We wondered whether the i.a. administration could also facilitate the crossing of the BBB. To confirm this hypothesis, GLA KO animals were i.a. or i.v. treated with EV‐GLA and also free recombinant GLA enzyme that is known to be unable to cross the BBB in conventional i.v. ERT. The enzymatic activity of GLA was measured in brain tissues 1 h post‐administration. Accordingly, no GLA enzymatic activity could be detected in brains of KO mice administered i.v. with free GLA or with EV‐GLA. However, significant enzyme activity was observed when the naked enzyme and EV‐GLA were administered i.a. (Figure 5 D). These data suggest that GLA (free and EV‐GLA) cross the BBB in higher amount when using intra‐arterial administration instead of i.v. Nonetheless, because the sensitivity of the techniques used to measure GLA activity and biodistribution in the brain have important limitations, we also evaluated Gb3 levels in mice, 1 week after a single i.v. administration of GLA and EV‐GLA (1 mg/kg of GLA, Figure 5 E and Figure S6).
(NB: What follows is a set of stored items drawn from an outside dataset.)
(* ===== verification/Prelude.v ===== *)
(** * Verification of the jackal XMPP server

    jackal is an XMPP server in Go.  A client connection is a C2S stream
    (src/pkg/c2s/in.go), a state machine that runs on its own run queue; it
    registers with the C2S router, hands stanzas to the global router, and lets
    modules take part through hooks.  Routers find the resources of a user
    through the resource manager and deliver to local streams, to other cluster
    instances, to S2S streams or to components.  Modules (roster, stream
    management, blocklist, message archive, and so on) react to hooks, answer IQs
    and keep their data in a repository, which is a database or a cache in front of
    one.

    ** Files and what they model

    - [Prelude] (this file): outcomes of Go calls ([Ok], [Err], [Crash] for a
      panic), the monad [M] of stateful code, its rules ([keeps], [bind_inv]),
      the hint database [gomonad], list and integer lemmas.
    - [GoLib], [GoStrings], [Base64], [Crypto]: what the code uses of Go's
      standard library: the contract of [sort.Slice] with an instance, [strconv],
      [strings], [encoding/base64], the SHA family and HMAC, with round trips and
      test vectors.
    - [GoHoare]: Hoare triples and invariants for objects that call an outer
      world, the hint database [gohoare], shared by the S2S, SASL and
      administration files.
    - [Stravaganza]: the third-party XML and JID library as classes with the
      documented laws the proofs use, and [TreeLib], an instance on which the
      witnesses run.
    - [Parser] (src/pkg/parser/parser.go): the stack machine that turns XML tokens
      into elements.
    - [Session] (src/pkg/session/session.go): stream headers, namespaces and
      addresses of an XMPP session over a transport.
    - [Hooks] (src/pkg/hook/hooks.go): [AddHook], [RemoveHook], [Run].
    - [Hosts] (src/pkg/host, src/pkg/shaper, src/pkg/util/stringmatcher):
      modules [Host], [Matcher], [Shaper].
    - [Rsm] (src/pkg/module/xep0059/rsm.go): paging of result sets.
    - [C2SModel] (src/pkg/model/c2s/model.go): info map, resource descriptions.
    - [LocalRouter] (src/pkg/c2s/local_router.go, resources.go): the registry of
      local streams; class [StreamRegistry] is what a stream expects of it.
    - [Router] (src/pkg/c2s/router.go, src/pkg/s2s/router.go,
      src/pkg/router/router.go): choice of the targets of a stanza.
    - [C2SIn] (src/pkg/c2s/in.go, flags.go): record [inC2S], one definition per
      method, class [C2SEnv] for what the stream calls, [event] and [step] for
      what can happen to a stream.
    - [C2SSafety]: the interface [C2SEnvOk] of the collaborators, the invariant
      [Inv], and that every method keeps it.
    - [C2SProps]: theorems about the stream, and a concrete environment.
    - [StreamQueue] (src/pkg/module/xep0198/queue/queue.go): the queue of
      unacknowledged stanzas; its pending Go timers are part of the state.
    - [StreamMgmt] (src/pkg/module/xep0198/stream.go): enabling, resuming and
      acknowledging; queues are shared objects in a heap.
    - [Roster] (src/pkg/module/roster/roster.go): subscriptions, roster IQs,
      XML form of items, against the repository interface [RosterEnv].
    - [RosterProofs]: the contract [RosterRepo] of the repository and the
      theorems about the module.
    - [Dialback] (src/pkg/s2s/dialback.go): dialback keys, and requests in the
      key-value store, class [KV] with the single-node store of
      src/pkg/cluster/kv/nop_kv.go and a map as instances.
    - [S2SIn], [S2SOut] (src/pkg/s2s/in.go, out.go, in_hub.go): the two kinds of
      server-to-server streams, in the style of [C2SIn]; [S2SInProofs] and
      [S2SOutProofs] hold their invariants and theorems.
    - [S2SProvider] (src/pkg/s2s/out_provider.go, dialer.go): the dialler, and the
      provider of outgoing streams with concurrent calls as interleaved steps.
    - [S2SNet]: the streams of two servers put together.
    - [Users] (src/pkg/auth/pepper/keys.go, src/pkg/admin/server/service.go):
      pepper keys and the administration of accounts.
    - [Scram], [ScramProofs] (src/pkg/auth/scram.go, external.go): the SASL
      authenticators, a client of RFC 5802, and what holds between them.
    - [ResourceManager] (src/pkg/cluster/resourcemanager/kvmanager.go): the view
      an instance has of the resources of the cluster, and the store as a log of
      changes, class [KVWatch].
    - [Members] (src/pkg/cluster/memberlist/kv_memberlist.go,
      src/pkg/cluster/connmanager, src/pkg/version): the member list with its
      mutex and the connections that follow it.
    - [Storage] (src/pkg/model): the stored entities and their binary form;
      [Repository] (src/pkg/storage/repository): what the modules ask of storage,
      as classes; [MemRep]: an instance in memory for the witnesses.
    - [Bolt] (src/pkg/storage/boltdb): the repository over buckets and cursors,
      with its transactions; [BoltProofs]: the contract of the database, and that
      the repository keeps the contracts of its clients.
    - [Cached] (src/pkg/storage/cached): the repository behind a cache;
      [CachedProofs]: that it answers like the repository itself.
    - [ModLib] (src/pkg/util/xmpp/xmpp.go, src/pkg/hook): stanzas the modules make,
      and what every module is created with, class [ModEnv]; [ModDemo]: a server in
      memory for the witnesses.
    - [Blocklist] (src/pkg/module/xep0191), [Offline] (src/pkg/module/offline),
      [Forms] (src/pkg/module/xep0004), [Mam] (src/pkg/module/xep0313), [Carbons]
      (src/pkg/module/xep0280), [Disco] (src/pkg/module/xep0030), [Caps]
      (src/pkg/module/xep0115), [Ping] (src/pkg/module/xep0199), [Accounts]
      (last activity, private storage, vCard, version and time: src/pkg/module/
      xep0012, xep0049, xep0054, xep0092, xep0202): one definition per request,
      hook handler and helper of each module.
    - [Modules] (src/pkg/module/module.go) and [ModuleTable]
      (src/pkg/jackal/modules.go): the registry of modules, and the modules the
      server has with the name spaces they answer.
    - [Components] (src/pkg/component/component.go, extcomponentmanager): the
      registry of components and its copy of the cluster's; [ComponentIn]
      (src/pkg/component/xep0114): the stream of an external component, its hub and
      its listener.
    - [ClusterCalls] (src/pkg/cluster/server, src/pkg/cluster/connmanager): the
      services of an instance and the clients of the others, over a network that may
      fail before or after a call is served; two instances put together.
    - [HookTable] ([Start] and [Stop] of every module, src/pkg/hook): which method
      is registered for which hook with which priority; [ModuleHooks]: what the
      methods do on a state that holds all modules, so that [Hooks.Run] runs them
      together.
    - [JumpHash] (src/pkg/storage/cached/redis/jumphash.go) with the rounding of
      float64, [SrvResolver] (src/pkg/util/dns/srvresolver.go) and [RedisCache]
      (src/pkg/storage/cached/redis): the cache on a pool of servers, as an instance
      of the interface [Cached.Cache].
    - [EtcdKV] (src/pkg/cluster/kv/etcd/kv.go): the store of a cluster with the lease
      of an instance, as an instance of [Dialback.KV] and its contract.
    - [Measured] (src/pkg/storage/measured): the repository wrapper that counts calls,
      and programs that use a repository.
    - [Pgsql] (src/pkg/storage/pgsql): the statements of the PostgreSQL repository and the
      reading of their results; [PgsqlProofs]: the meaning of the statements on tables,
      and the contract of the database.
    - [Listeners] (src/pkg/c2s/socket_listener.go, src/pkg/s2s/socket_listener.go):
      modules [C2SListener] and [S2SListener], the accept loop, and the logins of streams
      that share the external authenticator.
    - [Transport] (src/pkg/transport, src/pkg/util/ratelimiter): the socket transport
      with its buffers, its limits, TLS and compression.
    - [Startup] (src/pkg/jackal): the parts of the server with the collaborators they
      are created with, and the order in which they are started and stopped.

    ** How the model corresponds to the code

    A method that changes state is a computation in [M]: the state stays changed
    when the method returns an error or panics.  [x ← m; k] is a call whose
    error is returned, [ignore m] a call whose error is dropped, [try m] a call
    whose error is looked at.  A nil dereference, a failed type assertion, an
    index out of range, a division by zero and a second close of a channel are
    values of [crash].  Code outside of the repository, and the parts a
    component only calls, are fields of a class; what a theorem needs of them is
    a law of a second class, and every such class has an instance in a witness.
    Methods of one stream do not interleave (they run on its run queue); hooks
    run inside of them and may change the stream, which [C2SSafety.eff]
    describes.  Go integers that can overflow are kept at their width
    ([uint32], [incH]).

    ** What the theorems show

    - The C2S stream: invariant and absence of a double close in every reachable
      state; flags only grow; no authentication without a successful SASL
      exchange; a terminated stream stays so; the fifth failed login ends the
      stream; message rerouting ends; SASL is accepted without TLS.
    - Stream management: the queue refines a log with an acknowledgement
      position; numbering; acknowledgement is exact without wrap-around and
      loses stanzas with it; timers; valid identifiers; a resumption delivers
      exactly the unacknowledged stanzas; module invariant; effects that precede
      the check of the identifier.
    - Routing: targets of messages, broadcasts and full JIDs; the local registry
      refines a map; a duplicate bind is lost.
    - Roster: store invariant under storage failures; consistency of the two
      sides of a subscription and the two ways it is lost; a roster set cannot
      forge a subscription; probes reveal nothing without one; XML round trip;
      roster versions never match.
    - Hooks run in priority order; paging covers the set, and the requests that
      panic; hosts and shapers.
    - Parser and session: the tokens of a tree give the tree back; no panic up to
      the first error, and the panic after it; the size limit; a session delivers
      only stanzas whose sender it vouches for, after a checked header.
    - S2S: invariants of both kinds of streams; nothing is handled for a peer that
      is not authorised; an outgoing stream is a queue of stanzas and writes
      nothing but the request for TLS before it is secured; dialback requests are
      answered exactly, and each dialback reports once; the dialback handshake of
      two servers succeeds, and two servers of this kind never get to it when
      EXTERNAL fails; one stream per pair of domains under concurrent calls; the
      order of dialling.
    - SASL and accounts: a client of RFC 5802 logs in with the password the
      administration service stored; only a proof of the stored password
      authenticates; requests of the administration change one account.
    - Cluster: after any interleaving of local changes, changes of other
      instances, deliveries and departures, an instance that has seen all changes
      sees what the store holds; the connections are those of the member list;
      the names, values and departures that break this.
    - Storage: the BoltDB repository keeps the contract the roster module is
      verified against and the order of offline messages up to the ninth; the
      deletion of an account that is rolled back; a repository behind the cache
      answers like the repository after any sequence of calls; the interleaving and
      the rollback that leave stale entries.
    - Modules: a block request changes exactly the list of its sender and the
      filter is exact; offline messages are a bounded queue that is delivered in
      order; a data form is read back as it was written; a routed message is in
      both archives and a query is answered with its page; carbon copies go to
      exactly the resources that asked for them; only subscribers are told about an
      account; every entry of the capabilities cache is the hash of a valid
      description, whatever the order it was listed in, and the server passes its
      own verification; private storage gives back what was stored; only silent
      clients are ended; the order of the modules makes no difference.  Next to
      them stand the inputs on which the code does something else.
    - Components: the registry follows the cluster; a component stream closes its
      channel once and has no effect before its handshake; the secret that is not
      stored, the host that stays taken and the shared loop variable.
    - Calls between instances: a call is served at most once, and exactly once when
      it succeeds, with the arguments of the caller; a resumption on another instance
      delivers exactly the unacknowledged stanzas; the queue that does not exist and
      the one that is lost.
    - The modules together: for every order of the modules a routed message is
      archived, then copied, then queued; stopping the modules undoes their start; a
      blocked stanza that is not counted.
    - The Redis cache keeps the contract that the caching repository needs, whatever
      the servers; adding servers moves name spaces to the new ones only; the pool
      follows the SRV record; an SRV record is read as it is written; the answers and
      failures after which the pool is wrong.
    - The etcd store: when an instance stops, the keys it wrote leave with it and the keys of
      others stay;
      a lease that is lost is not noticed.
    - Transport and listeners: nothing received before TLS is read after it; what is
      written is sent in order, and completely once a flush succeeds; after a stop at
      most one connection is served; the mechanisms a stream offers; the login under the
      name of another client, and the write error that compression hides.
    - The PostgreSQL repository keeps the contract of the roster module; the archive
      queries, locks and results that go wrong.
    - No program can tell the measured repository from the one it wraps.
    - Start-up: no part is created without a collaborator it uses, and every part is
      started after the parts it uses and stopped before them.

    ** Fuel

    [C2SIn.sendMsg] has fuel 2: [C2SProps.process_message_terminates] shows that
    more makes no difference and that the fuel is never exhausted.
    [S2SIn.sendMsg] is the same loop, with
    [S2SInProofs.s2s_message_terminates].  [GoLib.FormatUint] has fuel 20, the
    digits of a 64-bit value; [Crypto.chunks] has the length of its list or the
    number of words of a block; [Transport.bufWriteString] has the length of its string
    and two more, which [Transport.written_in_order] shows to be enough.
    [JumpHash.jump] has the number of buckets: [JumpHash.jumpHash_consistent] shows that
    a bucket is always found.  All other recursion is structural.

    ** Not modelled

    Metrics, logging, contexts and deadlines; the float accessors of the info
    map; the feature lists of the modules, which are constants; the PostgreSQL server
    and its driver, the Redis, etcd, BoltDB, TLS and zlib libraries and the network of
    gRPC, which are interfaces here; the listeners of the gRPC servers, which are input
    and output; reading the configuration, and the limits of the process. *)

From stdpp Require Import base list strings gmap relations.
From Stdlib Require Import ZArith Lia.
Remarkably, our results clearly showed that EV‐GLA was able to significantly reduce Gb3 deposits in a 36.6 +/‐ 2.97% while free GLA did not induce any reduction of the substrate (P  = 0.0009). Overall these results indicate that i.v. administered EV‐GLA is able to reach the brain parenchyma and restore the therapeutic activity at the lysosomal cell compartment. Noteworthy, we show here that EVs, derived from non‐cancerous and non‐dendritic cells and with no specific modifications to reach the brain, are able to cross the BBB after i.v. administrations. The avidity of GLA protein for lipids might explain, at least in part, its ability to trespass the hematoenephalic barrier (Spencer & Verma, 2007) although the exact mechanisms used by EVs to cross the BBB need further investigation.

3. CONCLUSION

Protein‐loaded EVs directly obtained from mammalian cell factories and isolated by polymer co‐precipitation methods work as highly efficient protein delivery platforms for ERT in lysosomal disorders. EVs from CHO and HEK cells transfected with GLA and SGSH genes, respectively, are biocompatible, withstand lyophylization and contain high quantities of the recombinant enzymes with increased biological activity. This activity is remarkably higher than the one exhibited by the soluble recombinant proteins in cell supernatants. Further, in Fabry disease mice models, a single dose of GLA containing EVs outperform the activity of the non‐encapsulated enzyme and the clinical marketed reference. After a single intravenous administration, EV‐GLA significantly reduces disease biomarkers Gb3 and LysoGb3 in target tissues including kidneys and brain parenchyma. This proof‐of‐concept work sets the basis for a potential implementation of EVs‐driven replacement therapy in different LSDs, opens the way for a potential treatment strategy in disorders showing CNS involvement.

4. EXPERIMENTAL SECTION

Plasmid preparation and mammalian cell line transfection: The alpha‐galactosidase A (GLA) gene was obtained from the commercial vector pReceiver‐M10 (EX‐Q0172‐M10, OmicsLink ORF Expression Clone), coding for the cDNA version of the GLA gene (NM_000169), with c‐myc and 6xHis tags fused to the C‐terminus for detection and purification purposes. The gene was subcloned to pOptiVEC‐TOPO (Invitrogen, Themofisher) that allows the expression of the gene of interest along with the dihydrofolate reductase (DHFR) as auxotrophic selection marker. CHO DG44 dhfr cells (a dihydrofolate reductase deficient cell line) were transfected (FreeStyle MAX, Thermofisher) and further selected under methotrexate hydrate (MTX, Sigma) up to 4 μM. A single clone (namely CHO‐DG44‐GLA clone #3) was isolated and cryopreserved. For EVs harvesting, CHO‐DG44‐GLA clone #3 was grown in CD OptiCHO medium with 8 mm L‐Glutamine to a final cell concentration of 2 × 106 cells/ml. Cell supernatants containing EVs and soluble, free GLA enzyme were harvested by centrifugation at 3900 rpm for 15 min.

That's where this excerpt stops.